■ Problem to work on: Provide an exact copy of the lines from the beginning of the records through the line that includes "destruct ds' as [| d ds'']; [done |].", and of no others.

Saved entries
---------------

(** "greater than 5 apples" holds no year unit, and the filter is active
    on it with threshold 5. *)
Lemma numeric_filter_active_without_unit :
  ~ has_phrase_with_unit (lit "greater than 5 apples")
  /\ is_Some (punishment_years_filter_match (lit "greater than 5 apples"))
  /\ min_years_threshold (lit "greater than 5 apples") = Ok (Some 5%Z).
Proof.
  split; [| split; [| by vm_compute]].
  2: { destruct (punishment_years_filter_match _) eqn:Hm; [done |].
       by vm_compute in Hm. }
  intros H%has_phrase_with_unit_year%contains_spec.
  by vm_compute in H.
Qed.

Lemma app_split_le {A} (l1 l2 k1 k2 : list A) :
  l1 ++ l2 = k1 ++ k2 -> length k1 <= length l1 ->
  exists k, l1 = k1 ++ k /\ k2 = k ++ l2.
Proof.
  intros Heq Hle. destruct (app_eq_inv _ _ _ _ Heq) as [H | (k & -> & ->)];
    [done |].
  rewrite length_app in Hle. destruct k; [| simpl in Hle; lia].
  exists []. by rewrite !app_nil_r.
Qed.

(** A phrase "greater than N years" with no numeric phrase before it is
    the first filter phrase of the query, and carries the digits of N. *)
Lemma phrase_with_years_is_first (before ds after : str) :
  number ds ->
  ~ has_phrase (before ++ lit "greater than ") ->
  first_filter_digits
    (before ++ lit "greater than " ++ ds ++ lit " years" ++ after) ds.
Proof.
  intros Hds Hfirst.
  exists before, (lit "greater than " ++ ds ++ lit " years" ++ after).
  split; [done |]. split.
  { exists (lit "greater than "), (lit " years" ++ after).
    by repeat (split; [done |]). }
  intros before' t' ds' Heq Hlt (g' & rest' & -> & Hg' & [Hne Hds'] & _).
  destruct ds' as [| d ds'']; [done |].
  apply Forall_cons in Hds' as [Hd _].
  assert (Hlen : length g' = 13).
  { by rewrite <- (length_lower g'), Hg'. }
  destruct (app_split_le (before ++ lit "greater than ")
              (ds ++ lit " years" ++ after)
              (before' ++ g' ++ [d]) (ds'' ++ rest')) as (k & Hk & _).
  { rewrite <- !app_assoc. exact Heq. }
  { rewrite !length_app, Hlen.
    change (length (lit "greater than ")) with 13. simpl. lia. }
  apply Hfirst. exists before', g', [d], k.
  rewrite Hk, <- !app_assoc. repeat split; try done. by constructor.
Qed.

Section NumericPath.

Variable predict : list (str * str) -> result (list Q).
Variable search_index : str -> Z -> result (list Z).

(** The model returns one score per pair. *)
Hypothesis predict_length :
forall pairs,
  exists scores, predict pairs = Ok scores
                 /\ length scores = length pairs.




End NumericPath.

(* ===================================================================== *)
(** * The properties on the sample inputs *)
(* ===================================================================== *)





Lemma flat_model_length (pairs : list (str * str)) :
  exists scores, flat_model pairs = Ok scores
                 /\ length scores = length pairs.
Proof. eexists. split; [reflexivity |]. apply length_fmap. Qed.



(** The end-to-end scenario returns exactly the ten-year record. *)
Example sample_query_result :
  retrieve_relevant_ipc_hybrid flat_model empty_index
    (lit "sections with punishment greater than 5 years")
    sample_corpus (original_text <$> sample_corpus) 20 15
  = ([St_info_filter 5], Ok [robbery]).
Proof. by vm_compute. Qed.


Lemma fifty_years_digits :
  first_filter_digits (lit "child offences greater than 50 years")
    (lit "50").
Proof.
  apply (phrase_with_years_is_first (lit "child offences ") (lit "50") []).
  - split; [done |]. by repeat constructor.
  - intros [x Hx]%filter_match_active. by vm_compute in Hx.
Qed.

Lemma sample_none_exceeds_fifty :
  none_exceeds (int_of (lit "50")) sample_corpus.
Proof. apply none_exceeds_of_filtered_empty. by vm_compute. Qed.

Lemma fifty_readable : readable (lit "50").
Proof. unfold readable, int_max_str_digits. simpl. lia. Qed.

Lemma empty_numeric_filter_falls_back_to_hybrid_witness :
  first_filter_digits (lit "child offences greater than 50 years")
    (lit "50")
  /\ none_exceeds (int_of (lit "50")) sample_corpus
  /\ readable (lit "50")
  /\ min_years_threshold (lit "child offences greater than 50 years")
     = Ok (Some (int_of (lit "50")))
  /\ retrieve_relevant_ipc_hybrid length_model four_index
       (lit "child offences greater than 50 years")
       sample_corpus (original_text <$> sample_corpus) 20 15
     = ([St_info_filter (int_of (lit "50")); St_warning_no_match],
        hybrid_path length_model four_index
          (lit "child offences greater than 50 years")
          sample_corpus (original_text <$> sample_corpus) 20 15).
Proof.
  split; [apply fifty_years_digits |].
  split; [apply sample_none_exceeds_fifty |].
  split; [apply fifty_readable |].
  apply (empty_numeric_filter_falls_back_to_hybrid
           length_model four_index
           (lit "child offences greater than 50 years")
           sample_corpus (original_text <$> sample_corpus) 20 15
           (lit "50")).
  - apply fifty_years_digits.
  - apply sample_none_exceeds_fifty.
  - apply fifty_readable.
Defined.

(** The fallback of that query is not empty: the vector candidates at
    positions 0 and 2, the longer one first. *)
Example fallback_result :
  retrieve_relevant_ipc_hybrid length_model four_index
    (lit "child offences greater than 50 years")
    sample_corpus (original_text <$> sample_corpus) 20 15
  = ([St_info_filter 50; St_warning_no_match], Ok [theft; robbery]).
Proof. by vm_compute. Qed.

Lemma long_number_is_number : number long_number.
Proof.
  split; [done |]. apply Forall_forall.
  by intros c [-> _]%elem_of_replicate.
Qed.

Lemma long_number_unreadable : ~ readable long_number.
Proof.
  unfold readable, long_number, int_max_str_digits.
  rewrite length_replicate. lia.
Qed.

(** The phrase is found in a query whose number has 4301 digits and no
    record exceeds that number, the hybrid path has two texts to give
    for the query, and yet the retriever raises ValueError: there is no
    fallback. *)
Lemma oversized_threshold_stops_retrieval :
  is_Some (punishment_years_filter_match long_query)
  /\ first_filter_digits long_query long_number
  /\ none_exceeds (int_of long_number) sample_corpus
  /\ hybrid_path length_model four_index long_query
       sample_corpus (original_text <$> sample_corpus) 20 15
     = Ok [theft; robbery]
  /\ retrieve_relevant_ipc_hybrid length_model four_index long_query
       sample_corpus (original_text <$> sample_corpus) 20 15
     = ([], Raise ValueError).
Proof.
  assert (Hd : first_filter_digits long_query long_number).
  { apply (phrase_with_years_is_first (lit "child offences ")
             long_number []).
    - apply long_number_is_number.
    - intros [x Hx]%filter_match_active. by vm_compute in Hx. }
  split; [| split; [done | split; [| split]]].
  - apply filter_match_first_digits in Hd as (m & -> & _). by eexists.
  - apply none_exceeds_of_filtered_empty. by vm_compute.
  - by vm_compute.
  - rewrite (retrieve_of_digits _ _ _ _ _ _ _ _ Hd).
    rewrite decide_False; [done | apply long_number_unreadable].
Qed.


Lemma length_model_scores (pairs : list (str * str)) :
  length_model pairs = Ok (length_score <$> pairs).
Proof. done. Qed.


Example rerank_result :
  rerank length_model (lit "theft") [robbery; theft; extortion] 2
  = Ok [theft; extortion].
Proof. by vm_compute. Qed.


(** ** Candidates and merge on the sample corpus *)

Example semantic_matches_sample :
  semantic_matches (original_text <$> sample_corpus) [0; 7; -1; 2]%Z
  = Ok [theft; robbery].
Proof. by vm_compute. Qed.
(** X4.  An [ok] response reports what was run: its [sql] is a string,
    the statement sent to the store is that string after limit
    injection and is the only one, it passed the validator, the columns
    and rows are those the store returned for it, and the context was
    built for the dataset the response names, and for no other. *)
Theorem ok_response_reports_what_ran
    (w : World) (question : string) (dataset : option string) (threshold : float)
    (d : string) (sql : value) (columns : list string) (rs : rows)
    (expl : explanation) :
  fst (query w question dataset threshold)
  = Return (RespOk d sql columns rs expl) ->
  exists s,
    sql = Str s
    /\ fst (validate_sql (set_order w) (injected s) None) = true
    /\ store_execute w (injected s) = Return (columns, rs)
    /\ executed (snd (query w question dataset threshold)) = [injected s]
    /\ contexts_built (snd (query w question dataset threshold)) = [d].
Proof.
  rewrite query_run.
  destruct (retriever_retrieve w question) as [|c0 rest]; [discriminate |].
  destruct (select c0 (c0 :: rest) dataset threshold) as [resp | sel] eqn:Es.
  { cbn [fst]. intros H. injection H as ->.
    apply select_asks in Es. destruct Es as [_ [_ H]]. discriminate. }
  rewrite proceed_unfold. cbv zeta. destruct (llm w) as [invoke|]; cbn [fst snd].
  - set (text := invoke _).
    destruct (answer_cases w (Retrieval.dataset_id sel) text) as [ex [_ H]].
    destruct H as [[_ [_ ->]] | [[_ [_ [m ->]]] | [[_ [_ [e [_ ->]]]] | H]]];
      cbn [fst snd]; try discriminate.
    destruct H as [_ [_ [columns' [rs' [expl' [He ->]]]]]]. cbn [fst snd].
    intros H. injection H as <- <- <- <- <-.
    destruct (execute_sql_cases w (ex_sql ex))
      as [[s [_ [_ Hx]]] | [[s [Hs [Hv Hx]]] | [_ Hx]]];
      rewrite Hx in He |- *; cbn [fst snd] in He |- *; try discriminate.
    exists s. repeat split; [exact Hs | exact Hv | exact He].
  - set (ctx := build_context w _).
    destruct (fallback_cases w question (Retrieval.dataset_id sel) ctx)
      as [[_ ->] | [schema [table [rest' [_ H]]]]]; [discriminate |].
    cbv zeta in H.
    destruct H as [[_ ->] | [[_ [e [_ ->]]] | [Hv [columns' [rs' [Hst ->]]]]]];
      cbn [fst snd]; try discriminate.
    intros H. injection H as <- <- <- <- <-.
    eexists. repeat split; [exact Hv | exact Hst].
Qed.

---------------

■ Your solution:
(** "greater than 5 apples" holds no year unit, and the filter is active
    on it with threshold 5. *)
Lemma numeric_filter_active_without_unit :
  ~ has_phrase_with_unit (lit "greater than 5 apples")
  /\ is_Some (punishment_years_filter_match (lit "greater than 5 apples"))
  /\ min_years_threshold (lit "greater than 5 apples") = Ok (Some 5%Z).
Proof.
  split; [| split; [| by vm_compute]].
  2: { destruct (punishment_years_filter_match _) eqn:Hm; [done |].
       by vm_compute in Hm. }
  intros H%has_phrase_with_unit_year%contains_spec.
  by vm_compute in H.
Qed.

Lemma app_split_le {A} (l1 l2 k1 k2 : list A) :
  l1 ++ l2 = k1 ++ k2 -> length k1 <= length l1 ->
  exists k, l1 = k1 ++ k /\ k2 = k ++ l2.
Proof.
  intros Heq Hle. destruct (app_eq_inv _ _ _ _ Heq) as [H | (k & -> & ->)];
    [done |].
  rewrite length_app in Hle. destruct k; [| simpl in Hle; lia].
  exists []. by rewrite !app_nil_r.
Qed.

(** A phrase "greater than N years" with no numeric phrase before it is
    the first filter phrase of the query, and carries the digits of N. *)
Lemma phrase_with_years_is_first (before ds after : str) :
  number ds ->
  ~ has_phrase (before ++ lit "greater than ") ->
  first_filter_digits
    (before ++ lit "greater than " ++ ds ++ lit " years" ++ after) ds.
Proof.
  intros Hds Hfirst.
  exists before, (lit "greater than " ++ ds ++ lit " years" ++ after).
  split; [done |]. split.
  { exists (lit "greater than "), (lit " years" ++ after).
    by repeat (split; [done |]). }
  intros before' t' ds' Heq Hlt (g' & rest' & -> & Hg' & [Hne Hds'] & _).
  destruct ds' as [| d ds'']; [done |].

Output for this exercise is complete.